··· PROVIDED RECORDS ···

(* ===== verification/MergeBlock.v ===== *)
(** * Extending a base block

    [BlockMerger] of [crates/builder/src/merge/block.rs]: a base block is executed
    again, and orders of the pool are appended to it as long as each pays the
    coinbase. Executing a transaction is the node's code, a parameter; tracing and
    the buffers of [emit] are left out. *)

From S2P Require Import Prelude Types Submission Rlp MergeTrie MergeOrders MergeWire MergePool MergeState MergeEffects MergePayment.

(** ** State *)

Inductive UnmergedReason := ZeroPayment | OutOfSpace | Replaced | Invalid | Duplicate.
#[export] Instance UnmergedReason_eq_dec : EqDecision UnmergedReason.
Proof. solve_decision. Defined.
(** The labels [open_base] fails with. *)
Inductive OpenError :=
| UnknownCollateral | NoPaymentTx | NoDistributionHeadroom | Amsterdam | TooManyBlobs | HeaderMismatch | ProposerIsCoinbase
| KeyError (e : StateError) | SystemCalls | Blacklisted | GasAllowance | BaseTxInvalid | GasUsedMismatch | InvalidPayment.

Inductive OrderMark := MarkOpen | MarkTaken | MarkUnmerged (reason : UnmergedReason).
#[export] Instance OrderMark_eq_dec : EqDecision OrderMark.
Proof. solve_decision. Defined.

Record BlockMerger := mkBlockMerger {
  bm_base : BaseBlock;
  bm_live : bool;
  bm_state : BlockState;
  bm_coinbase_id : nat;
  bm_collateral_safe : Address;
  bm_order_gas_cap : u64;
  bm_max_blobs : u64;
  bm_blobs_used : u64;
  bm_gas_used : u64;
  bm_appended_txs : list nat;
  bm_receipt_refs : list (option nat * u64);
  bm_unrecorded : list Receipt;
  bm_in_block : list u64;
  bm_order_marks : list OrderMark;
  bm_effects : EffectCache;
  bm_included_orders : list (nat * u32);
  bm_carried_orders : list nat;
  bm_revenues : list Revenue;
  bm_seen_version : u64;
  bm_best_value : U256;
  bm_emissions : u32
}.
#[export] Instance eta_BlockMerger : Eta BlockMerger := λ r,
  mkBlockMerger (bm_base r) (bm_live r) (bm_state r) (bm_coinbase_id r) (bm_collateral_safe r) (bm_order_gas_cap r)
    (bm_max_blobs r) (bm_blobs_used r) (bm_gas_used r) (bm_appended_txs r) (bm_receipt_refs r) (bm_unrecorded r)
    (bm_in_block r) (bm_order_marks r) (bm_effects r) (bm_included_orders r) (bm_carried_orders r) (bm_revenues r)
    (bm_seen_version r) (bm_best_value r) (bm_emissions r).

(** The merger and the key table of the slot it is lent. *)
Record Merging := mkMerging { mg_m : BlockMerger; mg_keys : KeyTable }.
#[export] Instance eta_Merging : Eta Merging := λ r, mkMerging (mg_m r) (mg_keys r).

Definition Mrg (A : Type) : Type := Comp Merging Empty_set A.

Definition merger (f : BlockMerger → BlockMerger) : Mrg unit := modify (λ g, g <| mg_m ::= f |>).
Definition unwrap {A} (o : option A) : Mrg A := match o with Some a => mret a | None => panic end.

(** What the code reads of the slot. *)
Record SlotCtx := mkSlotCtx {
  sx_relay : RelayConfigV1;
  sx_slot : u64;
  sx_proposer : Address;
  sx_blacklist : option (gset Address);
  sx_signer : Address;
  sx_min_increase : U256
}.

(** ** The node *)

Record Execution := mkExecution {
  xe_gas_spent : u64;
  xe_receipt : Receipt;
  xe_run : list RunAccount;
  xe_codes : gmap B256 (list Z);
  xe_reads : TxReads
}.

Class MergeEvm := {
  (** The address a transaction calls; [None] for a creation. *)
  tx_call : Tx → option Address;
  (** The counter of gas after the execution, and what it left; [None]: the
      transaction is invalid. *)
  execute_tx : BaseBlock → Tx → KeyTable → BlockState → u64 → u64 * option Execution;
  apply_system_calls : BaseBlock → KeyTable → BlockState → option (list RunAccount * gmap B256 (list Z));
  (** What the parent and the chain configuration demand of the header. *)
  is_amsterdam_activated : u64 → bool;
  fork_max_blobs : u64 → u64;
  parent_number : u64;
  calc_gas_limit : u64 → u64;
  calculate_base_fee : u64 → option u64;
  calc_excess_blob_gas : u64 → u64
}.

(** ** Bits *)

Definition bit_get (words : list u64) (i : nat) : option bool :=
  w ← words !! (i `div` 64)%nat; Some (Z.testbit w (Z.of_nat (i mod 64))).
Definition bit_set (words : list u64) (i : nat) : option (list u64) :=
  w ← words !! (i `div` 64)%nat; Some (<[(i `div` 64)%nat := Z.lor w (Z.shiftl 1 (Z.of_nat (i mod 64)))]> words).
Definition resize_words (n : nat) (words : list u64) : list u64 := take n words ++ replicate (n - length words) 0.
Definition words_for (txs : nat) : nat := ((txs + 63) `div` 64)%nat.

(** 64-bit arithmetic of a release build. *)
Definition uadd (x y : Z) : u64 := (x + y) mod u64_modulus.
Definition usub (x y : Z) : u64 := (x - y) mod u64_modulus.

Section merger.
Context `{DB : StateDb} `{HO : HashOrder} `{EV : MergeEvm}.
Implicit Types (p : Pool) (order : PoolOrder) (cx : SlotCtx).

Definition tx_fit p (ix : nat) : option (u64 * u64) := pl_tx_fit p !! ix.
Definition txs_of p (r : Range) : option (list nat) := range_slice r (pl_tx_refs p).

Definition calls_blacklisted (list : gset Address) (tx : Tx) : bool :=
  match tx_call tx with Some to => bool_decide (to ∈ list) | None => false end.

Definition touches_blacklisted (list : gset Address) (k : KeyTable) (s : BlockState) (at_ : Checkpoint) (coinbase : nat) : bool :=
  if decide (list = ∅) then false
  else
    existsb (λ id, negb (bool_decide (id = coinbase)) && bool_decide ((parent_account k id).1 ∈ list)) (accounts_since at_ s) ||
    existsb (λ id, bool_decide ((parent_slot k id).1.1 ∈ list)) (slots_since at_ s).

(** [is_some_and] on the blacklist. *)
Definition blacklisted_by cx (f : gset Address → bool) : bool :=
  match sx_blacklist cx with Some l => f l | None => false end.

(** ** Transactions *)

Definition undo_state (at_ : Checkpoint) : Mrg unit :=
  g ← get; s ← unwrap (undo_to at_ (bm_state (mg_m g))); merger (λ m, m <| bm_state := s |>).

Definition truncate_receipts (n : nat) : Mrg unit :=
  merger (λ m,
    let own := length (List.filter (λ r : option nat * u64, bool_decide (r.1 = None)) (drop n (bm_receipt_refs m))) in
    m <| bm_unrecorded ::= (λ l, take (length l - own) l) |> <| bm_receipt_refs ::= take n |>).

Definition push_receipt (effect : option nat) : Mrg unit :=
  merger (λ m, m <| bm_receipt_refs ::= (λ l, l ++ [(effect, bm_gas_used m)]) |>).

Definition replay_tx (effect : nat) (at_ : Checkpoint) : Mrg (option (u64 * bool)) :=
  g ← get;
  let m := mg_m g in
  '(gas, s) ← unwrap (effect_replay (bm_effects m) effect (mg_keys g) (bm_state m) (bm_coinbase_id m));
  merger (λ m, m <| bm_state := s |>);;
  match gas with
  | None => undo_state at_;; mret None
  | Some gas =>
      merger (λ m, m <| bm_gas_used ::= (λ x, uadd x gas) |>);;
      push_receipt (Some effect);;
      '(receipt, _) ← unwrap (effect_receipt (bm_effects m) effect);
      mret (Some (gas, rt_succeeded receipt))
  end.

Definition execute (ix : nat) p (at_ : Checkpoint) (cumulative : u64) : Mrg (option (u64 * bool)) :=
  g ← get;
  let m := mg_m g in
  tx ← unwrap (pl_txs p !! ix);
  let before := ac_balance (state_account (mg_keys g) (bm_state m) (bm_coinbase_id m)) in
  let '(gas_used, ran) := execute_tx (bm_base m) tx (mg_keys g) (bm_state m) (bm_gas_used m) in
  merger (λ m, m <| bm_gas_used := gas_used |>);;
  match ran with
  | None => mret None
  | Some x =>
      let '(folded, k, s) := absorb_run (xe_codes x) (xe_run x) (mg_keys g) (bm_state m) in
      modify (λ g, g <| mg_keys := k |> <| mg_m ::= (λ m, m <| bm_state := s |>) |>);;
      match folded with
      | Err _ => undo_state at_;; merger (λ m, m <| bm_gas_used := cumulative |>);; mret None
      | Ok _ =>
          let '(effect, k, own, effects) :=
            effect_record ix (xe_gas_spent x) k s at_ (xe_reads x) (bm_coinbase_id m) before (xe_receipt x)
              (bm_unrecorded m) (bm_effects m) in
          modify (λ g, g <| mg_keys := k |> <| mg_m ::= (λ m, m <| bm_unrecorded := own |> <| bm_effects := effects |>) |>);;
          push_receipt effect;;
          mret (Some (xe_gas_spent x, rt_succeeded (xe_receipt x)))
      end
  end.

(** The gas of the transaction and whether it succeeded; [None]: it is invalid. *)
Definition apply_tx (ix : nat) p : Mrg (option (u64 * bool)) :=
  g ← get;
  let m := mg_m g in
  match find_replayable (bm_effects m) ix (mg_keys g) (bm_state m) (bm_coinbase_id m) with
  | Some effect => replay_tx effect (checkpoint (bm_state m))
  | None => execute ix p (checkpoint (bm_state m)) (bm_gas_used m)
  end.

(** ** Orders *)

Fixpoint fits p order (in_block : list u64) (i : nat) (txs : list nat) (gas blobs : u64)
    : option (Result (u64 * u64) UnmergedReason) :=
  match txs with
  | [] => Some (Ok (gas, blobs))
  | tx :: txs =>
      if Z.testbit (po_may_drop order) (Z.of_nat i) then fits p order in_block (S i) txs gas blobs
      else
        b ← bit_get in_block tx;
        if (b : bool) then Some (Err Duplicate)
        else
          '(g, bl) ← tx_fit p tx;
          fits p order in_block (S i) txs (uadd gas g) (uadd blobs bl)
  end.

Definition can_fit order p : Mrg (Result unit UnmergedReason) :=
  g ← get;
  let m := mg_m g in
  txs ← unwrap (txs_of p (po_txs order));
  r ← unwrap (fits p order (bm_in_block m) 0 txs 0 0);
  mret match r with
       | Err e => Err e
       | Ok (gas, blobs) =>
           if (usub (bm_order_gas_cap m) (bm_gas_used m) <? gas) || (usub (bm_max_blobs m) (bm_blobs_used m) <? blobs)
           then Err OutOfSpace else Ok tt
       end.

(** What the loop of [run_order] carries: gas, blobs and the mask of the
    transactions kept. *)
Record OrderRun := mkOrderRun { or_gas : u64; or_blobs : u64; or_kept : u32 }.
#[export] Instance eta_OrderRun : Eta OrderRun := λ r, mkOrderRun (or_gas r) (or_blobs r) (or_kept r).

(** Why a transaction that ran is taken back, and whether it may be dropped. *)
Definition undo_reason cx (k : KeyTable) (s : BlockState) (mark : Checkpoint) (coinbase : nat) (succeeded can_drop can_revert : bool)
    (gas tx_gas gas_left : u64) : option (UnmergedReason * bool) :=
  if blacklisted_by cx (λ l, touches_blacklisted l k s mark coinbase) then Some (Invalid, false)
  else if negb succeeded && negb can_revert then Some (Invalid, can_drop)
  else if gas_left <? uadd gas tx_gas then Some (OutOfSpace, can_drop)
  else None.

(** One turn of the loop: [Err] ends it. *)
Definition run_order_tx order p cx (gas_left blobs_left : u64) (i ix : nat) (r : OrderRun) : Mrg (Result OrderRun UnmergedReason) :=
  '(tx_gas_limit, tx_blobs) ← unwrap (tx_fit p ix);
  let can_drop := Z.testbit (po_may_drop order) (Z.of_nat i) in
  let can_revert := Z.testbit (po_may_revert order) (Z.of_nat i) in
  if (usub gas_left (or_gas r) <? tx_gas_limit) || (usub blobs_left (or_blobs r) <? tx_blobs) then
    mret (if can_drop then Ok r else Err OutOfSpace)
  else
    g ← get;
    let at_ := bm_gas_used (mg_m g) in
    let mark := checkpoint (bm_state (mg_m g)) in
    ran ← apply_tx ix p;
    match ran with
    | None =>
        merger (λ m, m <| bm_gas_used := at_ |>);;
        mret (if can_drop || can_revert then Ok r else Err Invalid)
    | Some (tx_gas, succeeded) =>
        g ← get;
        let m := mg_m g in
        match undo_reason cx (mg_keys g) (bm_state m) mark (bm_coinbase_id m) succeeded can_drop can_revert (or_gas r) tx_gas gas_left with
        | Some (reason, droppable) =>
            undo_state mark;;
            truncate_receipts (length (bm_receipt_refs m) - 1);;
            merger (λ m, m <| bm_gas_used := at_ |>);;
            mret (if (droppable : bool) then Ok r else Err reason)
        | None =>
            mret (Ok (mkOrderRun (uadd (or_gas r) tx_gas) (uadd (or_blobs r) tx_blobs) (Z.lor (or_kept r) (Z.shiftl 1 (Z.of_nat i)))))
        end
    end.

Fixpoint run_order_txs order p cx (gas_left blobs_left : u64) (i : nat) (txs : list nat) (r : OrderRun)
    : Mrg (OrderRun * option UnmergedReason) :=
  match txs with
  | [] => mret (r, None)
  | ix :: txs =>
      res ← run_order_tx order p cx gas_left blobs_left i ix r;
      match res with
      | Ok r => run_order_txs order p cx gas_left blobs_left (S i) txs r
      | Err reason => mret (r, Some reason)
      end
  end.

Definition coinbase_balance (g : Merging) : U256 :=
  ac_balance (state_account (mg_keys g) (bm_state (mg_m g)) (bm_coinbase_id (mg_m g))).

Definition run_order order p cx (keep : bool) : Mrg (Result (U256 * u32) UnmergedReason) :=
  txs ← unwrap (txs_of p (po_txs order));
  listed ← unwrap (match sx_blacklist cx with
                   | None => Some false
                   | Some l => ts ← mapM (λ ix, pl_txs p !! ix) txs; Some (existsb (calls_blacklisted l) ts)
                   end);
  if (listed : bool) then mret (Err Invalid)
  else
    g ← get;
    let m := mg_m g in
    let paid_before := coinbase_balance g in
    let gas_left := usub (bm_order_gas_cap m) (bm_gas_used m) in
    let blobs_left := usub (bm_max_blobs m) (bm_blobs_used m) in
    '(r, failed) ← run_order_txs order p cx gas_left blobs_left 0 txs (mkOrderRun 0 0 0);
    g' ← get;
    let paid := sat_sub (coinbase_balance g') paid_before in
    let failed := match failed with
                  | Some reason => Some reason
                  | None => if (or_kept r =? 0) || (paid =? 0) then Some ZeroPayment else None
                  end in
    (if negb keep || bool_decide (is_Some failed) then
       undo_state (checkpoint (bm_state m));;
       truncate_receipts (length (bm_receipt_refs m));;
       merger (λ m', m' <| bm_gas_used := bm_gas_used m |>)
     else merger (λ m, m <| bm_state ::= clear_undo |>));;
    match failed with
    | Some reason => mret (Err reason)
    | None =>
        (if keep then merger (λ m, m <| bm_blobs_used ::= (λ x, uadd x (or_blobs r)) |>) else mret tt);;
        mret (Ok (paid, or_kept r))
    end.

···

_WORK TO COMPLETE_
Search the data above for the word "mkMerging" and show every line that has it.

_SOLVED PROBLEM_
Record Merging := mkMerging { mg_m : BlockMerger; mg_keys : KeyTable }.
#[export] Instance eta_Merging : Eta Merging := λ r, mkMerging (mg_m r) (mg_keys r).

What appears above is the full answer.